TRY IT
If a line in the listing carries the word "reports", return a copy of that line.

* * * * * * * * *

(** The resume route on the session of the request: it writes nothing. *)
Lemma resume_run :
  match next_index qs (questionId <$> answers_of sid db) with
  | Some i =>
      exists body : ExamSessionsFirst.ResumeBody,
        ExamSessionsFirst.resume now req sid db = (Json 200 body, db)
        /\ ExamSessionsFirst.resumed body = session
        /\ ExamSessionsFirst.resume_currentQuestionIndex body = i
        /\ ExamSessionsFirst.resume_currentQuestion body = qs !! i
        /\ ExamSessionsFirst.resume_totalQuestions body = length qs
  | None =>
      ExamSessionsFirst.resume now req sid db = (Fail 400 "All questions answered", db)
  end.
Proof using session_stored assignment_stored caller_granted session_open
            exam_populated.
  unfold ExamSessionsFirst.resume.
  rewrite session_stored. simpl.
  rewrite assignment_stored, caller_granted, session_open. simpl.
  pose proof exam_populated as Hqs. unfold exam_questions in Hqs. simpl in Hqs.
  destruct (db_exams db !! examId assignment) as [exam|]; [|discriminate].
  simpl in Hqs. injection Hqs as Hqs. rewrite Hqs.
  destruct (next_index _ _) as [i|]; [|reflexivity].
  eexists. split; [reflexivity|]. simpl. repeat split.
Qed.

(** C1. For an eligible answer submission to an open session, the
    second-generation handler accepts it and stores as the session's
    grade the entry of the reconciliation table [grade_after] for the
    previous correctness of the (session, question) pair (none, correct,
    incorrect) and the new correctness; the answer it leaves for the
    pair carries the submitted value and the new correctness, which is
    the previous correctness of the next submission.  The
    first-generation handler accepts only a first answer to a question,
    for which it applies the same entry, and refuses any other,
    changing nothing.  The grade to store is taken to be a number (the
    sum or difference of the stored grade and the marks). *)
Theorem grade_change_follows_reconciliation_table :
  PrimFloat.is_nan
    (grade_after (grade session) (isCorrect <$> answer_for sid qid db)
       (SubmittedAnswers.is_correct question v) (marks question)) = false ->
  (exists (body : AnswerBody) (db' : DB) (session' : ExamSession)
          (a' : SubmittedAnswer),
      SubmittedAnswers.post now newId req sid qid (Some v) db = (Json 200 body, db')
      /\ db_sessions db' !! sid = Some session'
      /\ r_isCorrect body = SubmittedAnswers.is_correct question v
      /\ currentGrade body = grade session'
      /\ grade session'
         = grade_after (grade session) (isCorrect <$> answer_for sid qid db)
             (r_isCorrect body) (marks question)
      /\ answer_for sid qid db' = Some a'
      /\ isCorrect a' = r_isCorrect body
      /\ submittedValue a' = v)
  /\ match answer_for sid qid db with
     | None =>
         exists (body : AnswerBody) (db' : DB) (session' : ExamSession)
                (a' : SubmittedAnswer),
           SubmittedAnswersFirst.post now newId req sid qid (Some v) db
           = (Json 201 body, db')
           /\ db_sessions db' !! sid = Some session'
           /\ r_isCorrect body = SubmittedAnswersFirst.is_correct question v
           /\ grade session'
              = grade_after (grade session) None (r_isCorrect body) (marks question)
           /\ answer_for sid qid db' = Some a'
           /\ isCorrect a' = r_isCorrect body
           /\ submittedValue a' = v
     | Some _ =>
         SubmittedAnswersFirst.post now newId req sid qid (Some v) db
         = (Fail 400 "Question already answered", db)
     end
  /\ (forall g m : float,
        grade_after g None true m = (g + m)%float
        /\ grade_after g None false m = (g + 0)%float
        /\ grade_after g (Some true) true m = g
        /\ grade_after g (Some true) false m = (g - m)%float
        /\ grade_after g (Some false) true m = (g + m)%float
        /\ grade_after g (Some false) false m = g
        /\ (g <> (-0)%float -> grade_after g None false m = g)).
Proof.
  intros Hnum. split; [|split].
  - destruct (post_run Hnum)
      as (body & db' & session' & Hrun & Hs' & Hgrade & _ & _ & Hc & Hcur & _ & _
          & _ & _ & _ & _ & Hans & _).
    destruct (post_stores_answer db' Hans) as (a' & Ha' & Hca & Hva & _).
    exists body, db', session', a'. rewrite Hc. auto 10.
  - destruct (answer_for sid qid db) as [answer|] eqn:Hprev.
    + exact (post_first_refuses answer Hprev).
    + simpl in Hnum. rewrite <- generations_agree in Hnum.
      destruct (post_first_run Hprev Hnum)
        as (body & db' & session' & Hrun & Hs' & Hgrade & Hc & _ & _ & _ & _ & _
            & _ & _ & _ & Hans & _).
      assert (Hans' : db_answers db'
                      = match answer_for sid qid db with
                        | Some old =>
                            SubmittedAnswers.update_answer
                              {| answer_id := answer_id old;
                                 sessionId := sessionId old;
                                 questionId := questionId old;
                                 submittedValue := v;
                                 isCorrect :=
                                   SubmittedAnswers.is_correct question v |}
                              (db_answers db)
                        | None =>
                            (db_answers db
                             ++ [{| answer_id := newId; sessionId := sid;
                                    questionId := qid; submittedValue := v;
                                    isCorrect :=
                                      SubmittedAnswers.is_correct question v |}])%list
                        end).
      { rewrite Hprev, Hans, generations_agree. reflexivity. }
      destruct (post_stores_answer db' Hans') as (a' & Ha' & Hca & Hva & _).
      rewrite <- generations_agree in Hca.
      exists body, db', session', a'. rewrite Hc. auto 10.
  - intros g m. repeat split. intros Hg. simpl. now apply add_zero.
Qed.

(** C6. Submitting again an answer that is graded correct, for a
    question whose recorded answer in this open session is correct,
    leaves the session's grade as it was: the second-generation handler
    updates the answer and keeps the grade, the first-generation handler
    refuses the request and writes nothing. *)
Theorem resubmitting_correct_answer_keeps_grade (answer : SubmittedAnswer) :
  answer_for sid qid db = Some answer ->
  isCorrect answer = true ->
  SubmittedAnswers.is_correct question v = true ->
  (exists (body : AnswerBody) (db' : DB) (session' : ExamSession)
          (a' : SubmittedAnswer),
      SubmittedAnswers.post now newId req sid qid (Some v) db = (Json 200 body, db')
      /\ db_sessions db' !! sid = Some session'
      /\ grade session' = grade session
      /\ currentGrade body = grade session
      /\ answer_for sid qid db' = Some a'
      /\ isCorrect a' = true
      /\ submittedValue a' = v)
  /\ SubmittedAnswersFirst.post now newId req sid qid (Some v) db
     = (Fail 400 "Question already answered", db).
Proof.
  intros Hprev Hwas Hnow. split.
  - assert (Hrun : exists body,
               SubmittedAnswers.post now newId req sid qid (Some v) db
               = (Json 200 body,
                  save_session sid session
                    (set_answers
                       (SubmittedAnswers.update_answer
                          {| answer_id := answer_id answer;
                             sessionId := sessionId answer;
                             questionId := questionId answer;
                             submittedValue := v;
                             isCorrect := SubmittedAnswers.is_correct question v |}
                          (db_answers db)) db))
               /\ currentGrade body = grade session).
    { pass_guards SubmittedAnswers.post.
      rewrite (required_given v value_given), Hprev. simpl.
      rewrite Hwas, Hnow. simpl. eexists. split; reflexivity. }
    destruct Hrun as (body & Hrun & Hcur).
    destruct (post_stores_answer
                (save_session sid session
                   (set_answers
                      (SubmittedAnswers.update_answer
                         {| answer_id := answer_id answer;
                            sessionId := sessionId answer;
                            questionId := questionId answer;
                            submittedValue := v;
                            isCorrect := SubmittedAnswers.is_correct question v |}
                         (db_answers db)) db)))
      as (a' & Ha' & Hca & Hva & _).
    { rewrite Hprev. reflexivity. }
    exists body. do 2 eexists. exists a'.
    split; [exact Hrun|]. split; [simpl; apply lookup_insert_eq|].
    split; [reflexivity|]. split; [exact Hcur|]. split; [exact Ha'|].
    split; [now rewrite Hca|exact Hva].
  - exact (post_first_refuses answer Hprev).
Qed.

(** C5. With [qs] the exam's ordered question list, [next_index] over
    a list of answered identifiers is the least position of [qs] whose
    identifier is not in the list, whatever the order of the list; it
    is absent exactly when every question is answered.  On an eligible
    request the answered set after either answer handler is the
    answered set before together with the question of the request; the
    handler reports the position of the first question that is not in
    this set, the question at this position, and a completion flag
    that is true exactly when there is none.  The resume route reports
    the position and the question of the first question that is not in
    the answered set, and answers "All questions answered" when there
    is none.  Answer identifiers are taken distinct, and the grade to
    store a number. *)
Theorem next_question_is_first_unanswered :
  NoDup (answer_id <$> db_answers db) ->
  PrimFloat.is_nan
    (grade_after (grade session) (isCorrect <$> answer_for sid qid db)
       (SubmittedAnswers.is_correct question v) (marks question)) = false ->
  (forall answered,
      match next_index qs answered with
      | Some i =>
          exists q, qs !! i = Some q /\ (fst q ∉ answered)
                    /\ forall j q', (j < i)%nat -> qs !! j = Some q' ->
                                    fst q' ∈ answered
      | None => forall q, q ∈ qs -> fst q ∈ answered
      end)
  /\ (forall a1 a2, (forall x, x ∈ a1 <-> x ∈ a2) ->
                    next_index qs a1 = next_index qs a2)
  /\ (exists (body : AnswerBody) (db' : DB),
        SubmittedAnswers.post now newId req sid qid (Some v) db = (Json 200 body, db')
        /\ (forall x, answered sid db' x <-> x = qid \/ answered sid db x)
        /\ first_unanswered qs (answered sid db') (nextQuestionIndex body)
        /\ nextQuestion body = (nextQuestionIndex body ≫= fun i => qs !! i)
        /\ examCompleted body = bool_decide (nextQuestionIndex body = None))
  /\ match answer_for sid qid db with
     | None =>
         exists (body : AnswerBody) (db' : DB),
           SubmittedAnswersFirst.post now newId req sid qid (Some v) db
           = (Json 201 body, db')
           /\ (forall x, answered sid db' x <-> x = qid \/ answered sid db x)
           /\ first_unanswered qs (answered sid db') (nextQuestionIndex body)
           /\ nextQuestion body = (nextQuestionIndex body ≫= fun i => qs !! i)
           /\ examCompleted body = bool_decide (nextQuestionIndex body = None)
     | Some _ =>
         SubmittedAnswersFirst.post now newId req sid qid (Some v) db
         = (Fail 400 "Question already answered", db)
     end
  /\ (exists r : option nat,
        first_unanswered qs (answered sid db) r
        /\ match r with
           | Some i =>
               exists body : ExamSessionsFirst.ResumeBody,
                 ExamSessionsFirst.resume now req sid db = (Json 200 body, db)
                 /\ ExamSessionsFirst.resume_currentQuestionIndex body = i
                 /\ ExamSessionsFirst.resume_currentQuestion body = qs !! i
           | None =>
               ExamSessionsFirst.resume now req sid db
               = (Fail 400 "All questions answered", db)
           end).
Proof.
  intros Hnd Hnum.
  split; [intros answered; apply next_index_spec|].
  split; [apply next_index_order_irrelevant|].
  split; [|split].
  - destruct (post_run Hnum)
      as (body & db' & session' & Hrun & _ & _ & _ & _ & _ & _ & Hi & Hn & Hc & _
          & _ & _ & Hans & _).
    exists body, db'. split; [exact Hrun|].
    split; [intros x; now apply post_answered|].
    split; [rewrite Hi; apply next_index_first_unanswered|auto].
  - destruct (answer_for sid qid db) as [answer|] eqn:Hprev.
    + exact (post_first_refuses answer Hprev).
    + simpl in Hnum. rewrite <- generations_agree in Hnum.
      destruct (post_first_run Hprev Hnum)
        as (body & db' & session' & Hrun & _ & _ & _ & _ & Hi & Hn & Hc & _ & _
            & _ & _ & Hans & _).
      exists body, db'. split; [exact Hrun|].
      split; [intros x; now apply (answered_appended sid qid db db' _ x Hans)|].
      split; [rewrite Hi; apply next_index_first_unanswered|auto].
  - exists (next_index qs (questionId <$> answers_of sid db)).
    split; [apply next_index_first_unanswered|].
    pose proof resume_run as Hres.
    destruct (next_index qs (questionId <$> answers_of sid db)) as [i|];
      [|exact Hres].
    destruct Hres as (body & Hrun & _ & Hi & Hcur & _).
    exists body. auto.
Qed.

* * * * * * * * *

TASK RESULT
    handler reports the position of the first question that is not in
    that is true exactly when there is none.  The resume route reports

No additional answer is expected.